Collected data:
(** ** Reading *)

(** The loop over the records; [rest] is what lies between [offset] and
    [body_end].  Returns the records, the payload accounting and what is left. *)
Fixpoint read_records (count : nat) (rest : list byte) (records : list JournalRecord)
    (payload_bytes rolling_crc : N) : Result (list JournalRecord * N * N * list byte) :=
  match count with
  | O => Ok (records, payload_bytes, rolling_crc, rest)
  | S count' =>
      guard (size64 rest <? kRecordHeaderSize) Truncated "snapshot ended inside a record header" (
      let header := decode_header (slice 0 (N.to_nat kRecordHeaderSize) rest) in
      guard (negb (rh_magic header =? kRecordMagic)) IntegrityFailure
        "snapshot record header failed its integrity check" (
      guard (negb (rh_format header =? kFormatVersion)) Unsupported
        "snapshot record format version is not supported" (
      let total := kRecordHeaderSize + rh_payload_len header in
      guard (size64 rest <? total) Truncated "snapshot ended inside a record payload" (
      let payload := slice (N.to_nat kRecordHeaderSize) (N.to_nat (rh_payload_len header)) rest in
      guard (negb (crc32c payload =? rh_payload_crc header)) IntegrityFailure
        "snapshot record payload failed its integrity check" (
      read_records count' (drop (N.to_nat total) rest) (records ++ [mkJournalRecord header payload])
        (w64 (payload_bytes + rh_payload_len header)) (crc32c_continue rolling_crc payload))))))
  end.

Definition read_snapshot (file : option (list byte)) (options : SnapshotOptions) : Result SnapshotContents :=
  let? data := read_file file (so_max_bytes options) in
  guard (size64 data <? kSnapshotHeaderSize + kSnapshotFooterSize) Truncated
    "snapshot container is shorter than its framing" (
  let header := decode_snapshot_header (slice 0 (N.to_nat kSnapshotHeaderSize) data) in
  guard (negb (sh_magic header =? kSnapshotMagic)) IntegrityFailure
    "snapshot header failed its integrity check" (
  guard (negb (sh_format header =? kFormatVersion)) Unsupported
    "snapshot format version is not supported" (
  let body_end := (length data - N.to_nat kSnapshotFooterSize)%nat in
  let footer := decode_snapshot_footer (slice body_end (N.to_nat kSnapshotFooterSize) data) in
  guard (negb (sf_magic footer =? kSnapshotFooterMagic)) Truncated
    "snapshot has no valid footer and was never completed" (
  guard (negb (sf_record_count footer =? sh_record_count header)
         || negb (sf_payload_bytes footer =? sh_payload_bytes header)
         || negb (sf_payload_crc footer =? sh_payload_crc header)) IntegrityFailure
    "snapshot header and footer disagree" (
  guard (so_max_records options <? sh_record_count header) Oversized
    "snapshot declares more records than permitted" (
  let body := slice (N.to_nat kSnapshotHeaderSize) (body_end - N.to_nat kSnapshotHeaderSize) data in
  let? loop := read_records (N.to_nat (sh_record_count header)) body [] 0 0 in
  let '(records, payload_bytes, rolling_crc, rest) := loop in
  guard (negb (size64 rest =? 0)) Malformed "snapshot contains bytes beyond its declared record count" (
  guard (negb (payload_bytes =? sh_payload_bytes header) || negb (rolling_crc =? sh_payload_crc header))
    IntegrityFailure "snapshot payload accounting does not match" (
  Ok (mkSnapshotContents header records true))))))))).

(** ** Writing *)

(** A record with the header fields the writer owns. *)
Definition seal_record (r : JournalRecord) : JournalRecord :=
  let header := (jr_header r) <| rh_magic := kRecordMagic |> <| rh_format := kFormatVersion |>
                  <| rh_payload_len := w32 (size64 (jr_payload r)) |>
                  <| rh_payload_crc := crc32c (jr_payload r) |> in
  mkJournalRecord (header <| rh_header_crc := computed_header_crc header |>) (jr_payload r).

(** The loop over the records: the body and the payload accounting. *)
Fixpoint write_records (records : list JournalRecord) (body : list byte) (payload_bytes rolling_crc : N) :
    Result (list byte * N * N) :=
  match records with
  | [] => Ok (body, payload_bytes, rolling_crc)
  | record :: rest =>
      guard (kMaxJournalRecordBytes <? size64 (jr_payload record)) Oversized
        "snapshot record exceeds the permitted size" (
      write_records rest (body ++ encode_header (jr_header (seal_record record)) ++ jr_payload record)
        (w64 (payload_bytes + size64 (jr_payload record)))
        (crc32c_continue rolling_crc (jr_payload record)))
  end.

Definition final_snapshot_header (header : SnapshotHeader) (count payload_bytes rolling_crc : N) : SnapshotHeader :=
  let header := header <| sh_magic := kSnapshotMagic |> <| sh_format := kFormatVersion |>
                  <| sh_record_count := count |> <| sh_payload_bytes := payload_bytes |>
                  <| sh_payload_crc := rolling_crc |> in
  header <| sh_header_crc := snapshot_header_crc header |>.

Definition final_snapshot_footer (count payload_bytes rolling_crc : N) : SnapshotFooter :=
  let footer := mkSnapshotFooter kSnapshotFooterMagic 0 count payload_bytes rolling_crc 0 in
  footer <| sf_footer_crc := snapshot_footer_crc footer |>.

(** What the operating system does with a file that is created, written,
    flushed and renamed: whether it is created, how many bytes it accepts,
    whether the flush and the replacement succeed. *)
Record FileIo := mkFileIo {
  fio_create : bool;
  fio_write : list byte -> nat;
  fio_flush : bool;
  fio_replace : bool
}.

(** The snapshot and its temporary file. *)
Record SnapshotFiles := mkSnapshotFiles { fs_snapshot : option (list byte); fs_temporary : option (list byte) }.

(** [internal::write_file]: the result and the content of the file. *)
Definition write_file (io : FileIo) (bytes : list byte) (file : option (list byte)) :
    Result unit * option (list byte) :=
  if negb (fio_create io) then (fail IoError "cannot open file for writing", file)
  else
    let written := Nat.min (fio_write io bytes) (length bytes) in
    if negb (size64 bytes =? 0) && negb (written =? length bytes)%nat
    then (fail IoError "short write", Some (take written bytes))
    else if fio_flush io then (Ok tt, Some bytes) else (fail IoError "fflush failed", Some bytes).

Definition atomic_replace (io : FileIo) (files : SnapshotFiles) : Result unit * SnapshotFiles :=
  if fio_replace io
  then (Ok tt, mkSnapshotFiles (fs_temporary files) None)
  else (fail IoError "atomic replace failed", files).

Work order → Would you transcribe the data above exactly as it stands?

Your response →
(** ** Reading *)

(** The loop over the records; [rest] is what lies between [offset] and
    [body_end].  Returns the records, the payload accounting and what is left. *)
Fixpoint read_records (count : nat) (rest : list byte) (records : list JournalRecord)
    (payload_bytes rolling_crc : N) : Result (list JournalRecord * N * N * list byte) :=
  match count with
  | O => Ok (records, payload_bytes, rolling_crc, rest)
  | S count' =>
      guard (size64 rest <? kRecordHeaderSize) Truncated "snapshot ended inside a record header" (
      let header := decode_header (slice 0 (N.to_nat kRecordHeaderSize) rest) in
      guard (negb (rh_magic header =? kRecordMagic)) IntegrityFailure
        "snapshot record header failed its integrity check" (
      guard (negb (rh_format header =? kFormatVersion)) Unsupported
        "snapshot record format version is not supported" (
      let total := kRecordHeaderSize + rh_payload_len header in
      guard (size64 rest <? total) Truncated "snapshot ended inside a record payload" (
      let payload := slice (N.to_nat kRecordHeaderSize) (N.to_nat (rh_payload_len header)) rest in
      guard (negb (crc32c payload =? rh_payload_crc header)) IntegrityFailure
        "snapshot record payload failed its integrity check" (
      read_records count' (drop (N.to_nat total) rest) (records ++ [mkJournalRecord header payload])
        (w64 (payload_bytes + rh_payload_len header)) (crc32c_continue rolling_crc payload))))))
  end.

Definition read_snapshot (file : option (list byte)) (options : SnapshotOptions) : Result SnapshotContents :=
  let? data := read_file file (so_max_bytes options) in
  guard (size64 data <? kSnapshotHeaderSize + kSnapshotFooterSize) Truncated
    "snapshot container is shorter than its framing" (
  let header := decode_snapshot_header (slice 0 (N.to_nat kSnapshotHeaderSize) data) in
  guard (negb (sh_magic header =? kSnapshotMagic)) IntegrityFailure
    "snapshot header failed its integrity check" (
  guard (negb (sh_format header =? kFormatVersion)) Unsupported
    "snapshot format version is not supported" (
  let body_end := (length data - N.to_nat kSnapshotFooterSize)%nat in
  let footer := decode_snapshot_footer (slice body_end (N.to_nat kSnapshotFooterSize) data) in
  guard (negb (sf_magic footer =? kSnapshotFooterMagic)) Truncated
    "snapshot has no valid footer and was never completed" (
  guard (negb (sf_record_count footer =? sh_record_count header)
         || negb (sf_payload_bytes footer =? sh_payload_bytes header)
         || negb (sf_payload_crc footer =? sh_payload_crc header)) IntegrityFailure
    "snapshot header and footer disagree" (
  guard (so_max_records options <? sh_record_count header) Oversized
    "snapshot declares more records than permitted" (
  let body := slice (N.to_nat kSnapshotHeaderSize) (body_end - N.to_nat kSnapshotHeaderSize) data in
  let? loop := read_records (N.to_nat (sh_record_count header)) body [] 0 0 in
  let '(records, payload_bytes, rolling_crc, rest) := loop in
  guard (negb (size64 rest =? 0)) Malformed "snapshot contains bytes beyond its declared record count" (
  guard (negb (payload_bytes =? sh_payload_bytes header) || negb (rolling_crc =? sh_payload_crc header))
    IntegrityFailure "snapshot payload accounting does not match" (
  Ok (mkSnapshotContents header records true))))))))).

(** ** Writing *)

(** A record with the header fields the writer owns. *)
Definition seal_record (r : JournalRecord) : JournalRecord :=
  let header := (jr_header r) <| rh_magic := kRecordMagic |> <| rh_format := kFormatVersion |>
                  <| rh_payload_len := w32 (size64 (jr_payload r)) |>
                  <| rh_payload_crc := crc32c (jr_payload r) |> in
  mkJournalRecord (header <| rh_header_crc := computed_header_crc header |>) (jr_payload r).

(** The loop over the records: the body and the payload accounting. *)
Fixpoint write_records (records : list JournalRecord) (body : list byte) (payload_bytes rolling_crc : N) :
    Result (list byte * N * N) :=
  match records with
  | [] => Ok (body, payload_bytes, rolling_crc)
  | record :: rest =>
      guard (kMaxJournalRecordBytes <? size64 (jr_payload record)) Oversized
        "snapshot record exceeds the permitted size" (
      write_records rest (body ++ encode_header (jr_header (seal_record record)) ++ jr_payload record)
        (w64 (payload_bytes + size64 (jr_payload record)))
        (crc32c_continue rolling_crc (jr_payload record)))
  end.

Definition final_snapshot_header (header : SnapshotHeader) (count payload_bytes rolling_crc : N) : SnapshotHeader :=
  let header := header <| sh_magic := kSnapshotMagic |> <| sh_format := kFormatVersion |>
                  <| sh_record_count := count |> <| sh_payload_bytes := payload_bytes |>
                  <| sh_payload_crc := rolling_crc |> in
  header <| sh_header_crc := snapshot_header_crc header |>.

Definition final_snapshot_footer (count payload_bytes rolling_crc : N) : SnapshotFooter :=
  let footer := mkSnapshotFooter kSnapshotFooterMagic 0 count payload_bytes rolling_crc 0 in
  footer <| sf_footer_crc := snapshot_footer_crc footer |>.

(** What the operating system does with a file that is created, written,
    flushed and renamed: whether it is created, how many bytes it accepts,
    whether the flush and the replacement succeed. *)
Record FileIo := mkFileIo {
  fio_create : bool;
  fio_write : list byte -> nat;
  fio_flush : bool;
  fio_replace : bool
}.

(** The snapshot and its temporary file. *)
Record SnapshotFiles := mkSnapshotFiles { fs_snapshot : option (list byte); fs_temporary : option (list byte) }.

(** [internal::write_file]: the result and the content of the file. *)
Definition write_file (io : FileIo) (bytes : list byte) (file : option (list byte)) :
    Result unit * option (list byte) :=
  if negb (fio_create io) then (fail IoError "cannot open file for writing", file)
  else
    let written := Nat.min (fio_write io bytes) (length bytes) in
    if negb (size64 bytes =? 0) && negb (written =? length bytes)%nat
    then (fail IoError "short write", Some (take written bytes))
    else if fio_flush io then (Ok tt, Some bytes) else (fail IoError "fflush failed", Some bytes).

Definition atomic_replace (io : FileIo) (files : SnapshotFiles) : Result unit * SnapshotFiles :=
  if fio_replace io
  then (Ok tt, mkSnapshotFiles (fs_temporary files) None)
  else (fail IoError "atomic replace failed", files).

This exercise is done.